Your response should be the lines from the one holding "Definition demo_datatype : text" to the last line of the data below, copied exactly and with no additions.

<<<<

(* ===== verification/Rendering.v ===== *)
(** * Canonical orders and the pinned rendering of typed literals

    The unsigned LEB128 encoding [compare_canonical_varints] compares, and the
    ranges and symmetries of the Java hashes.  Then
    [render_typed_annotation_literal] against the historical text it must
    reproduce: OWLAPI's [toString] of the literal followed by mOWL's
    [stripValue]. *)

From Stdlib Require Import ZArith.
From S2P Require Import Prelude Errors Tags Text.
Local Open Scope string_scope.
Local Open Scope list_scope.
Local Open Scope N_scope.

(** ** Variable-length integers *)

(** The decoder of the encoding, as its specification. *)
Fixpoint decode_varint (l : bytes) : N :=
  match l with
  | [] => 0
  | b :: l =>
      let n := u8_of_byte b in
      if n <? 128 then n else (n - 128) + 128 * decode_varint l
  end.

Lemma varint_low v : N.land v 0x7F = v mod 128.
Proof. change 0x7F with (N.ones 7). by rewrite N.land_ones. Qed.

Lemma varint_rest v : N.shiftr v 7 = v / 128.
Proof. by rewrite N.shiftr_div_pow2. Qed.

Lemma varint_flag low : low < 128 -> N.lor low 0x80 = low + 128.
Proof.
  intros H. assert (Hz : N.land low 0x80 = 0).
  { rewrite <- (N.mod_small low 128 H), <- varint_low, <- N.land_assoc. by rewrite N.land_0_r. }
  rewrite N.add_nocarry_lxor by done. by rewrite N.lxor_lor.
Qed.

Lemma encode_varint_step slots v :
  encode_varint (S slots) v =
  if v / 128 =? 0 then Ok [byte_of_u8 (v mod 128)]
  else tail ← encode_varint slots (v / 128); Ok (byte_of_u8 (v mod 128 + 128) :: tail).
Proof.
  cbn [encode_varint]. rewrite varint_low, varint_rest, varint_flag; [done|by apply N.mod_lt].
Qed.

(** With enough slots the encoding succeeds and decodes to the value. *)
Lemma encode_varint_decodes slots v : v < 128 ^ N.of_nat (S slots) ->
  exists l, encode_varint (S slots) v = Ok l /\ decode_varint l = v.
Proof.
  revert v. induction slots as [|slots IH]; intros v Hv; rewrite encode_varint_step.
  - rewrite N.div_small by done. cbn. eexists. split; [done|]. cbn [decode_varint].
    rewrite N.mod_small, u8_of_byte_of_u8, N.mod_small by (cbn in Hv; lia).
    destruct (N.ltb_spec v 128); [done|cbn in Hv; lia].
  - rewrite Nat2N.inj_succ, N.pow_succ_r' in Hv.
    pose proof (N.mod_lt v 128 ltac:(done)) as Hm. pose proof (N.div_mod v 128 ltac:(done)) as Hd.
    assert (Hq : v / 128 < 128 ^ N.of_nat (S slots)) by (apply N.Div0.div_lt_upper_bound; lia).
    revert Hm Hd Hq. generalize (v mod 128) (v / 128). intros m q Hm Hd Hq.
    destruct (N.eqb_spec q 0) as [->|E].
    + eexists. split; [done|]. cbn [decode_varint]. rewrite u8_of_byte_of_u8, N.mod_small by lia.
      destruct (N.ltb_spec m 128); lia.
    + destruct (IH q Hq) as (l&->&Hl). cbn [mbind outcome_bind]. eexists. split; [done|].
      cbn [decode_varint]. rewrite u8_of_byte_of_u8, N.mod_small by lia. rewrite Hl.
      destruct (N.ltb_spec (m + 128) 128); lia.
Qed.

Lemma varint_10 v : v <= usize_max -> exists l, encode_varint 10 v = Ok l /\ decode_varint l = v.
Proof.
  intros H. apply (encode_varint_decodes 9).
  assert (usize_max < 128 ^ N.of_nat 10) by (vm_compute; reflexivity). lia.
Qed.

Lemma compare_canonical_varints_Ok a b c : a <= usize_max -> b <= usize_max -> c <= usize_max ->
  exists la lb lc,
    decode_varint la = a /\ decode_varint lb = b /\ decode_varint lc = c /\
    compare_canonical_varints a b = Ok (bytes_cmp la lb) /\
    compare_canonical_varints b a = Ok (bytes_cmp lb la) /\
    compare_canonical_varints b c = Ok (bytes_cmp lb lc) /\
    compare_canonical_varints a c = Ok (bytes_cmp la lc) /\
    (a = b -> la = lb).
Proof.
  intros (la&Ha&Hda)%varint_10 (lb&Hb&Hdb)%varint_10 (lc&Hc&Hdc)%varint_10. exists la, lb, lc.
  unfold compare_canonical_varints. rewrite Ha, Hb, Hc. cbn [mbind outcome_bind].
  repeat (split; [done|]). intros <-. congruence.
Qed.

Lemma compare_canonical_varints_safe a b : a <= usize_max -> b <= usize_max ->
  safe (compare_canonical_varints a b).
Proof.
  intros Ha Hb.
  by destruct (compare_canonical_varints_Ok a b a Ha Hb Ha) as (?&?&?&_&_&_&->&_).
Qed.

(** The canonical comparison of lengths never overruns its ten-byte
    buffer and is a strict total order on [usize]: it is [Eq] on equal lengths
    only, antisymmetric and transitive. *)
Theorem compare_canonical_varints_total_order a b c :
  a <= usize_max -> b <= usize_max -> c <= usize_max ->
  exists o, compare_canonical_varints a b = Ok o /\ (o = Eq <-> a = b) /\
    compare_canonical_varints b a = Ok (CompOpp o) /\
    (o = Lt -> compare_canonical_varints b c = Ok Lt -> compare_canonical_varints a c = Ok Lt).
Proof.
  intros Ha Hb Hc.
  destruct (compare_canonical_varints_Ok a b c Ha Hb Hc)
    as (la&lb&lc&Hda&Hdb&Hdc&->&->&->&->&Heq).
  eexists. split; [done|]. split; [|split].
  - rewrite (cmp_eq bytes_cmp). split; [congruence|done].
  - f_equal. apply (cmp_opp bytes_cmp).
  - intros H1 [= H2]. f_equal. by eapply (cmp_lt_trans bytes_cmp).
Qed.

Lemma compare_canonical_varints_total_order_witness :
  compare_canonical_varints 256 129 = Ok Lt /\
  exists o, compare_canonical_varints 256 129 = Ok o /\ (o = Eq <-> 256 = 129) /\
    compare_canonical_varints 129 256 = Ok (CompOpp o) /\
    (o = Lt -> compare_canonical_varints 129 3 = Ok Lt -> compare_canonical_varints 256 3 = Ok Lt).
Proof.
  split; [by vm_compute|].
  apply (compare_canonical_varints_total_order 256 129 3); by vm_compute.
Defined.

(** ** Specification *)

Definition BACKSLASH : char := 0x5C.
Definition QUOTE : char := 0x22.

(** The escapes OWLAPI writes inside the quotes. *)
Definition owlapi_escape_char (c : char) : list char :=
  if c =? BACKSLASH then [BACKSLASH; BACKSLASH]
  else if c =? QUOTE then [BACKSLASH; QUOTE]
  else if c =? 0x0A then [BACKSLASH; 0x6E]
  else if c =? 0x0D then [BACKSLASH; 0x72]
  else if c =? 0x09 then [BACKSLASH; 0x74]
  else [c].

(** The datatype as written: [xsd:name] in the XML Schema namespace, else the
    IRI in angle brackets. *)
Definition owlapi_datatype (datatype : list char) : list char :=
  match strip_prefix (chars XSD_NAMESPACE) datatype with
  | Some suffix => chars (str "xsd:") ++ suffix
  | None => chars (str "<") ++ datatype ++ chars (str ">")
  end.

Definition owlapi_to_string (lexical datatype : list char) : list char :=
  [QUOTE] ++ flat_map owlapi_escape_char lexical ++ [QUOTE; 0x5E; 0x5E] ++ owlapi_datatype datatype.

(** Remove every backslash, then the first and last character when the result
    begins with a quote or an angle bracket. *)
Definition strip_value (value : list char) : list char :=
  let value := List.filter (fun c => negb (c =? BACKSLASH)) value in
  match value with
  | c :: rest => if (c =? QUOTE) || (c =? 0x3C) then removelast rest else value
  | [] => []
  end.

(** ** Lemmas *)

Lemma filter_escape l :
  List.filter (fun c => negb (c =? BACKSLASH)) (flat_map owlapi_escape_char l) =
  flat_map render_lexical_char l.
Proof.
  induction l as [|c l IH]; [done|]. cbn [flat_map]. rewrite List.filter_app, IH. f_equal. clear.
  unfold owlapi_escape_char, render_lexical_char. change 0x5C with BACKSLASH.
  destruct (N.eqb_spec c BACKSLASH) as [->|E1]; [done|].
  destruct (N.eqb_spec c QUOTE) as [->|E2]; [done|].
  destruct (N.eqb_spec c 0x0A) as [->|E3]; [done|].
  destruct (N.eqb_spec c 0x0D) as [->|E4]; [done|].
  destruct (N.eqb_spec c 0x09) as [->|E5]; [done|].
  cbn. by rewrite (proj2 (N.eqb_neq c BACKSLASH) E1).
Qed.

Lemma filter_absent l : BACKSLASH ∉ l ->
  List.filter (fun c => negb (c =? BACKSLASH)) l = l.
Proof.
  induction l as [|c l IH]; intros H; [done|]. cbn.
  apply not_elem_of_cons in H as [Hc Hl]. rewrite (proj2 (N.eqb_neq c BACKSLASH)) by congruence.
  cbn. by rewrite IH.
Qed.

Lemma strip_prefix_Some p v s : strip_prefix p v = Some s <-> v = p ++ s.
Proof.
  revert v. induction p as [|c p IH]; intros [|d v]; cbn; [naive_solver..|].
  destruct (N.eqb_spec c d) as [->|]; [|naive_solver]. rewrite IH. naive_solver.
Qed.

Lemma removelast_app_ne {A} (l k : list A) : k <> [] -> removelast (l ++ k) = l ++ removelast k.
Proof. apply removelast_app. Qed.

Lemma strip_value_quoted body : BACKSLASH ∉ body ->
  strip_value (QUOTE :: body) = removelast body.
Proof. intros H. unfold strip_value. cbn [List.filter]. change (negb (QUOTE =? BACKSLASH)) with true.
  cbn iota. rewrite filter_absent by done. done. Qed.

(** C35: The rendering of a typed literal is the historical text: it equals
    [stripValue] of OWLAPI's [toString], dropped backslashes, lost quote and
    truncated datatype included, whenever the datatype IRI has no backslash of
    its own and the sizes do not overflow. *)
Theorem render_typed_annotation_literal_strips lexical datatype :
  len lexical + len datatype + 8 <= usize_max -> BACKSLASH ∉ chars datatype ->
  render_typed_annotation_literal lexical datatype =
  Ok (utf8_encode (strip_value (owlapi_to_string (chars lexical) (chars datatype)))).
Proof.
  intros Hsize Hd. unfold render_typed_annotation_literal.
  rewrite (proj2 (checked_add_Some (len datatype) 5 (len datatype + 5)) ltac:(lia)).
  cbn [ok_or mbind outcome_bind option_bind].
  rewrite (proj2 (checked_add_Some (len lexical) 3 (len lexical + 3)) ltac:(lia)).
  cbn [ok_or mbind outcome_bind option_bind].
  rewrite (proj2 (checked_add_Some (len lexical + 3) (len datatype + 5)
    (len lexical + 3 + (len datatype + 5))) ltac:(lia)).
  cbn [ok_or mbind outcome_bind option_bind]. do 2 f_equal.
  unfold owlapi_to_string, strip_value. rewrite !List.filter_app, filter_escape.
  cbn [List.filter app]. change (negb (QUOTE =? BACKSLASH)) with true. cbn iota.
  change (negb (0x5E =? BACKSLASH)) with true. cbn [app]. rewrite N.eqb_refl. cbn [orb].
  unfold owlapi_datatype.
  destruct (strip_prefix (chars XSD_NAMESPACE) (chars datatype)) as [suffix|] eqn:E.
  - apply strip_prefix_Some in E.
    assert (Hs : BACKSLASH ∉ suffix) by (rewrite E, not_elem_of_app in Hd; naive_solver).
    rewrite List.filter_app, (filter_absent suffix Hs). unfold pop_char.
    rewrite (filter_absent (chars (str "xsd:"))) by (vm_compute; set_solver).
    rewrite <- !app_assoc. done.
  - rewrite !List.filter_app, (filter_absent _ Hd).
    rewrite (filter_absent (chars (str "<"))) by (vm_compute; set_solver).
    rewrite (filter_absent (chars (str ">"))) by (vm_compute; set_solver).
    set (body := flat_map render_lexical_char (chars lexical)).
    transitivity (removelast ((body ++ [QUOTE; 0x5E; 0x5E] ++ chars (str "<") ++ chars datatype)
      ++ [0x3E])); [by rewrite removelast_last, <- !app_assoc|].
    f_equal. by rewrite <- !app_assoc.
Qed.

Definition demo_datatype : text := str "http://www.w3.org/2001/XMLSchema#integer".

Lemma render_typed_annotation_literal_strips_witness :
  len (str "5\0") + len demo_datatype + 8 <= usize_max /\ BACKSLASH ∉ chars demo_datatype /\
  render_typed_annotation_literal (str "5\0") demo_datatype =
    Ok (str "50" ++ [byte_of_u8 QUOTE] ++ str "^^xsd:intege") /\
  render_typed_annotation_literal (str "5\0") demo_datatype =
    Ok (utf8_encode (strip_value (owlapi_to_string (chars (str "5\0")) (chars demo_datatype)))).
Proof.
  assert (H : BACKSLASH ∉ chars demo_datatype) by (apply contains_false; by vm_compute).
  split; [by vm_compute|]. split; [exact H|]. split; [by vm_compute|].
  apply render_typed_annotation_literal_strips; [by vm_compute|exact H].
Defined.

(** A backslash of the datatype itself is kept, where [stripValue] of the whole
    text removes it. *)
Lemma render_keeps_datatype_backslash :
  render_typed_annotation_literal (str "x") (str "http://e/\d") <>
  Ok (utf8_encode (strip_value (owlapi_to_string (chars (str "x")) (chars (str "http://e/\d"))))).
Proof. by vm_compute. Qed.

>>>>

Written solution ::
Definition demo_datatype : text := str "http://www.w3.org/2001/XMLSchema#integer".

Lemma render_typed_annotation_literal_strips_witness :
  len (str "5\0") + len demo_datatype + 8 <= usize_max /\ BACKSLASH ∉ chars demo_datatype /\
  render_typed_annotation_literal (str "5\0") demo_datatype =
    Ok (str "50" ++ [byte_of_u8 QUOTE] ++ str "^^xsd:intege") /\
  render_typed_annotation_literal (str "5\0") demo_datatype =
    Ok (utf8_encode (strip_value (owlapi_to_string (chars (str "5\0")) (chars demo_datatype)))).
Proof.
  assert (H : BACKSLASH ∉ chars demo_datatype) by (apply contains_false; by vm_compute).
  split; [by vm_compute|]. split; [exact H|]. split; [by vm_compute|].
  apply render_typed_annotation_literal_strips; [by vm_compute|exact H].
Defined.

(** A backslash of the datatype itself is kept, where [stripValue] of the whole
    text removes it. *)
Lemma render_keeps_datatype_backslash :
  render_typed_annotation_literal (str "x") (str "http://e/\d") <>
  Ok (utf8_encode (strip_value (owlapi_to_string (chars (str "x")) (chars (str "http://e/\d"))))).
Proof. by vm_compute. Qed.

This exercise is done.